[Saved entries]
══════

(* ===== verification/RdmaOps.v ===== *)
(** * The one-sided operations over a conforming network card, and [Init]

    Over a card that satisfies the laws of Card.v the operations return, give their
    thread's counter back at zero and do the memory operation they are named for, up to the
    bytes of the buffer they use on their own node. *)
From S2P Require Import Prelude Status RemotePtr Memory SlabAllocator MemoryPool Card.

Section card.
Context {N : Type} `{!Nic N} (mem : N → Z → Z → Z) (self : Z) (node : Z → Z) (pending : N → Z → list Z).
Context `{!NicLaws N mem self node pending}.
Implicit Types (n : N) (p : MemoryPool).

(** The counters after an operation of the thread with index [idx]. *)
Definition settled p (idx : Z) : MemoryPool := set_counters p (<[Z.to_nat idx := 0]> (reordering_counters p)).

(** One request with its completion: posted, polled, counter back at zero. *)
Lemma post_one_and_wait fuel checked p idx conn w n n1 c0 :
  reordering_counters p !! Z.to_nat idx = Some c0 → ibv_post_send n conn [w] = (0, n1) → pending n conn = [] →
  queued pending n n1 conn [idx] → (1 ≤ fuel)%nat →
  ∃ n', post_and_wait fuel checked p idx conn (Some 1) [w] n = Done (settled p idx, n') ∧
    (∀ c, pending n' c = pending n c) ∧ same_memory (mem n') (mem n1).
Proof.
  intros Hc0 Hpost Hp Hp1 Hfuel.
  assert (pending n1 conn = [idx]) as Hp1c by (by rewrite (Hp1 conn), Hp, Z.eqb_refl).
  destruct (poll_pending n1 conn idx [] Hp1c) as (n2 & Hpoll & Hp2 & Hm2).
  assert (Z.to_nat idx < length (reordering_counters p))%nat as Hlt by by eapply lookup_lt_Some.
  exists n2. split; [|split; [|done]].
  2:{ intros c. rewrite Hp2, Hp1. destruct (Z.eqb_spec c conn) as [->|]; [done|by rewrite app_nil_r]. }
  unfold post_and_wait. rewrite Hc0, defined_Some, !bind_done, Hpost. cbn [rome_assert Z.eqb].
  rewrite bind_done. destruct fuel as [|fuel]; [lia|]. cbn [poll_loop].
  rewrite list_lookup_insert_eq by done. rewrite defined_Some, bind_done.
  change (1 =? 0) with false. cbv iota. rewrite Hpoll. cbn [rome_assert]. rewrite bind_done.
  unfold on_completion. rewrite list_lookup_insert_eq by done.
  rewrite defined_Some, bind_done. cbn [Z.leb rome_assert Z.compare Pos.compare Pos.compare_cont].
  rewrite !bind_done, list_insert_insert_eq. change (1 - 1) with 0.
  destruct fuel as [|fuel]; cbn [poll_loop]; rewrite list_lookup_insert_eq by done; by rewrite defined_Some, bind_done.
Qed.

(** The pool state an operation needs: known peer, registered thread. *)
Record can_post p (tid : nat) (ptr : remote_ptr) (info : conn_info_t) (idx c0 : Z) : Prop := {
  cp_info : conn_info_ p !! id ptr = Some info;
  cp_thread : thread_ids p !! tid = Some idx;
  cp_counter : reordering_counters p !! Z.to_nat idx = Some c0 }.
(** and an atomic also a word to land on. *)
Record can_issue p (tid : nat) (ptr : remote_ptr) (info : conn_info_t) (idx : Z)
    (a : allocation) (m m' : memory_resource) : Prop := {
  ci_post : ∃ c0, can_post p tid ptr info idx c0;
  ci_alloc : allocate 8 (rdma_memory_ p) tid 1 = Done (a, m);
  ci_free : deallocate 8 m tid (al_ptr a) 8 = Done m' }.

Lemma old_word n conn a : is_u 64 (word_at (mem n (node conn)) a).
Proof.
  unfold word_at. pose proof (bytes_at_range (mem n (node conn)) a 8 (mem_byte n (node conn))) as Hr.
  apply of_le_range in Hr. by rewrite bytes_at_length in Hr.
Qed.

(** One compare-and-swap, up to its landing. *)
Lemma cas_and_wait fuel p idx conn prev lkey raddr rkey compare swap n c0 :
  reordering_counters p !! Z.to_nat idx = Some c0 → pending n conn = [] → (1 ≤ fuel)%nat →
  let old := word_at (mem n (node conn)) raddr in
  ∃ n', post_and_wait fuel true p idx conn (Some 1) [cas_wr idx prev lkey raddr rkey compare swap] n = Done (settled p idx, n') ∧
    (∀ c, pending n' c = pending n c) ∧ local_load64 n' prev = old ∧
    same_memory (mem n') (put_at (if old =? compare then put_at (mem n) (node conn) raddr (le_bytes 8 swap) else mem n)
      self prev (le_bytes 8 old)).
Proof.
  intros Hc0 Hp Hfuel old.
  destruct (post_cas n conn (cas_wr idx prev lkey raddr rkey compare swap) eq_refl eq_refl) as (n1 & Hpost & Hp1 & Hm1).
  destruct (post_one_and_wait fuel true p idx conn _ n n1 c0 Hc0 Hpost Hp Hp1 Hfuel) as (n' & E & Hp' & Hm').
  exists n'. split; [done|]. split; [done|]. rewrite Hm1 in Hm'. split; [|done].
  rewrite (load_word n' prev). unfold word_at at 1. rewrite (bytes_at_ext _ (put ((if old =? compare then put_at (mem n) (node conn) raddr (le_bytes 8 swap) else mem n) self) prev (le_bytes 8 old))).
  - apply word_at_put, old_word.
  - intros x _. rewrite (Hm' self x). apply put_at_here.
Qed.
(** ** The ids, the lock and the acknowledgements *)
Definition ids (c : ConnectionManager) : list Z := conn_id ∘ snd <$> map_to_list (established_ c).
(** Where an id is between its event and its destruction: with the listener, in the map
    (for the destructor: in what is left of it), destroyed or ignored. *)
Definition in_flight (l : listener) : list Z :=
  match l with Request e _ | RequestLock e _ | RequestIn e _ | Unlock (Some e) | DisconnectEnd e => [e] | _ => [] end.
Definition kept s : list Z :=
  match dtor s with
  | Cleaning l => conn_id ∘ snd <$> l
  | Releasing | ClosingListener | Closed => []
  | _ => ids (cm s)
  end.
Definition joined (d : dtor_pc) : bool :=
  match d with Cleaning _ | Releasing | ClosingListener | Closed => true | _ => false end.
Definition welcoming (d : dtor_pc) : bool := match d with NotCalled | Locking | Refusing => true | _ => false end.
Definition in_section (l : listener) : bool :=
  match l with RequestIn _ _ | DisconnectIn _ _ | Unlock _ => true | _ => false end.
Definition pending (l : listener) : nat := match l with Request _ _ | RequestLock _ _ | RequestIn _ _ => 1 | _ => 0 end.
Definition ending (l : listener) : option (Z * Z) :=
  match l with DisconnectLock e p | DisconnectIn e p => Some (e, p) | _ => None end.
Definition has_id (c : ConnectionManager) (p e : Z) : Prop := ∃ x, established_ c !! p = Some x ∧ conn_id x = e.

Record system_ok (my : Z) (s : system) : Prop := {
  so_my : my_id_ (cm s) = my ∧ is_u 16 my;
  so_ids : in_flight (loop s) ++ kept s ++ gone s ++ ignored s ≡ₚ elements (seen (lib s));
  so_context e p : context (lib s) !! e = Some p → e ∉ down (lib s) → has_id (cm s) p e;
  so_ending e p : ending (loop s) = Some (e, p) → e ∈ down (lib s) ∧ has_id (cm s) p e;
  so_lock : mu_ (cm s) = kUnlocked ∨ mu_ (cm s) = my ∨ in_section (loop s) = true;
  so_joined : joined (dtor s) = true → loop s = Returned;
  so_unacked : (length (ignored s) + pending (loop s) ≤ unacked (lib s))%nat;
  so_accepting : accepting_ (cm s) = welcoming (dtor s);
  so_stopped : dtor s = JoiningListener → terminate_ (br s) = true;
  so_closed : dtor s = Closed → closable (unacked (lib s)) = true }.

Lemma ids_same c c' : established_ c' = established_ c → ids c' = ids c.
Proof. unfold ids. by intros ->. Qed.

Lemma kept_map s : joined (dtor s) = false → kept s = ids (cm s).
Proof. unfold kept, joined. by destruct (dtor s). Qed.

Lemma listener_early my s : system_ok my s → loop s ≠ Returned → joined (dtor s) = false.
Proof. intros Hs Hl. destruct (joined (dtor s)) eqn:E; [|done]. by destruct Hl; apply (so_joined my s Hs). Qed.

(** What a step of the listener has to keep. *)
Lemma ok_listener my s s' : system_ok my s → joined (dtor s) = false →
  (dtor s', my_id_ (cm s'), accepting_ (cm s'), terminate_ (br s')) = (dtor s, my_id_ (cm s), accepting_ (cm s), terminate_ (br s)) →
  in_flight (loop s') ++ ids (cm s') ++ gone s' ++ ignored s' ≡ₚ elements (seen (lib s')) →
  (∀ e p, context (lib s') !! e = Some p → e ∉ down (lib s') → has_id (cm s') p e) →
  (∀ e p, ending (loop s') = Some (e, p) → e ∈ down (lib s') ∧ has_id (cm s') p e) →
  mu_ (cm s') = kUnlocked ∨ mu_ (cm s') = my ∨ in_section (loop s') = true →
  (length (ignored s') + pending (loop s') ≤ unacked (lib s'))%nat →
  system_ok my s'.
Proof.
  intros [] Hj [= Hd Hm Ha Ht] Hids Hc He Hl Hu. split; try done; try congruence.
  - by rewrite kept_map by congruence.
  - by rewrite Ht, Hd.
  - intros E. rewrite Hd in E. by rewrite E in Hj.
Qed.

Lemma section_accepts e p c : (request_section e p c).1 = true →
  established_ c !! p = None ∧ (request_section e p c).2 = set_established c (<[p := mkConnection (my_id_ c) p e]> (established_ c)).
Proof.
  unfold request_section. case_bool_decide as Hp; cbn; [done|]. case_bool_decide; cbn; [done|]. intros _. split; [|done].
  by apply eq_None_not_Some.
Qed.

Lemma section_erases e p c : has_id c p e → disconnect_section e p c = set_established c (delete p (established_ c)).
Proof. intros (x & Hx & <-). unfold disconnect_section. by rewrite Hx, Z.eqb_refl. Qed.

Lemma ids_insert c p x : established_ c !! p = None → ids (set_established c (<[p := x]> (established_ c))) ≡ₚ conn_id x :: ids c.
Proof. intros Hp. unfold ids. cbn. by rewrite map_to_list_insert by done. Qed.

Lemma ids_delete c p e : has_id c p e → e :: ids (set_established c (delete p (established_ c))) ≡ₚ ids c.
Proof. intros (x & Hx & <-). unfold ids. cbn. by rewrite <- (map_to_list_delete _ _ _ Hx). Qed.

Lemma listener_ok my s s' : system_ok my s → listener_step s s' → system_ok my s'.
Proof.
  intros Hs Hst. assert (loop s ≠ Returned) as Hn by (destruct Hst; congruence).
  pose proof (listener_early my s Hs Hn) as Hj.
  pose proof (so_ids my s Hs) as Hids. rewrite (kept_map _ Hj) in Hids.
  pose proof (so_context my s Hs) as Hc. pose proof (so_ending my s Hs) as He.
  pose proof (so_lock my s Hs) as Hl. pose proof (so_unacked my s Hs) as Hu.
  destruct Hst as [E|E|E|E|E|E|E|e p E Hf _ _|e p E Ha|e p E Ha|e p E Ht|e p E Ht|e p E Hr|e p E Hr|e p E Hx Hd|e p E Ht|e p E Ht|e p E|k E|e E];
    rewrite E in *; try (destruct (section_accepts _ _ _ Hr) as [Hp ->]);
    try rewrite (section_erases _ _ _ (proj2 (He _ _ eq_refl)));
    (eapply ok_listener; [exact Hs|exact Hj|reflexivity|..]); cbn in *; try exact Hc; try exact Hids; try done; try lia.
  - rewrite elements_union_singleton by done. by constructor.
  - rewrite <- Hids. solve_Permutation.
  - rewrite length_app. cbn. lia.
  - rewrite <- Hids. solve_Permutation.
  - rewrite <- Hids. solve_Permutation.
  - by rewrite (ids_insert (cm s)).
  - intros e' p' H Hd. apply lookup_insert_Some in H as [[<- <-]|[_ H]].
    + exists (mkConnection (my_id_ (cm s)) p e). split; [|done]. cbn. apply lookup_insert_eq.
    + destruct (Hc _ _ H Hd) as (x & Hx & Hid). exists x. split; [|done]. cbn. rewrite lookup_insert_ne; congruence.
  - intros e' p' H Hd'. apply Hc; [done|]. set_solver.
  - intros e' p' [= <- <-]. split; [set_solver|]. by apply Hc.
  - rewrite app_comm_cons, (ids_delete (cm s)); [done|]. by apply He.
  - intros e' p' H Hd. destruct (Hc _ _ H Hd) as (x & Hx & Hid), (He _ _ eq_refl) as [Hdown (y & Hy & Hid')].
    exists x. split; [|done]. cbn. rewrite lookup_delete_ne; [done|]. intros ->. by simplify_eq.
  - by destruct k.
  - by destruct k.
  - destruct k; cbn; lia.
  - rewrite <- Hids. solve_Permutation.
Qed.

Lemma cleanup_eq i s :
  cleanup i s = mkSystem (cm s) (br s) (loop s) (dtor s) (lib s) (gone s ++ [conn_id i.2]) (ignored s) (channels (cleanup i s)).
Proof. unfold cleanup. destruct (i.1 =? _); [done|]. by destruct (context (lib s) !! conn_id i.2). Qed.

Lemma dtor_ok my s s' : system_ok my s → dtor_step s s' → system_ok my s'.
Proof.
  intros Hs Hst. pose proof Hs as [[Hm Hsm] Hids Hc He Hl Hj Hu Ha Ht Hcl].
  destruct Hst as [E|E Hq|E Hq|E|E|E Hr|i l E|E|E|E Hq]; unfold kept in Hids; rewrite E in *; try rewrite cleanup_eq; split; cbn in *; try done.
  - right. left. rewrite Hm. by apply id_i32.
  - rewrite <- Hids. solve_Permutation.
  - by left.
Qed.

══════

→ **WHAT YOU WILL DO**: Your answer should consist of every line from the entries that holds "rkey".

→ **RESPONSE BELOW**:
Lemma cas_and_wait fuel p idx conn prev lkey raddr rkey compare swap n c0 :
  ∃ n', post_and_wait fuel true p idx conn (Some 1) [cas_wr idx prev lkey raddr rkey compare swap] n = Done (settled p idx, n') ∧
  destruct (post_cas n conn (cas_wr idx prev lkey raddr rkey compare swap) eq_refl eq_refl) as (n1 & Hpost & Hp1 & Hm1).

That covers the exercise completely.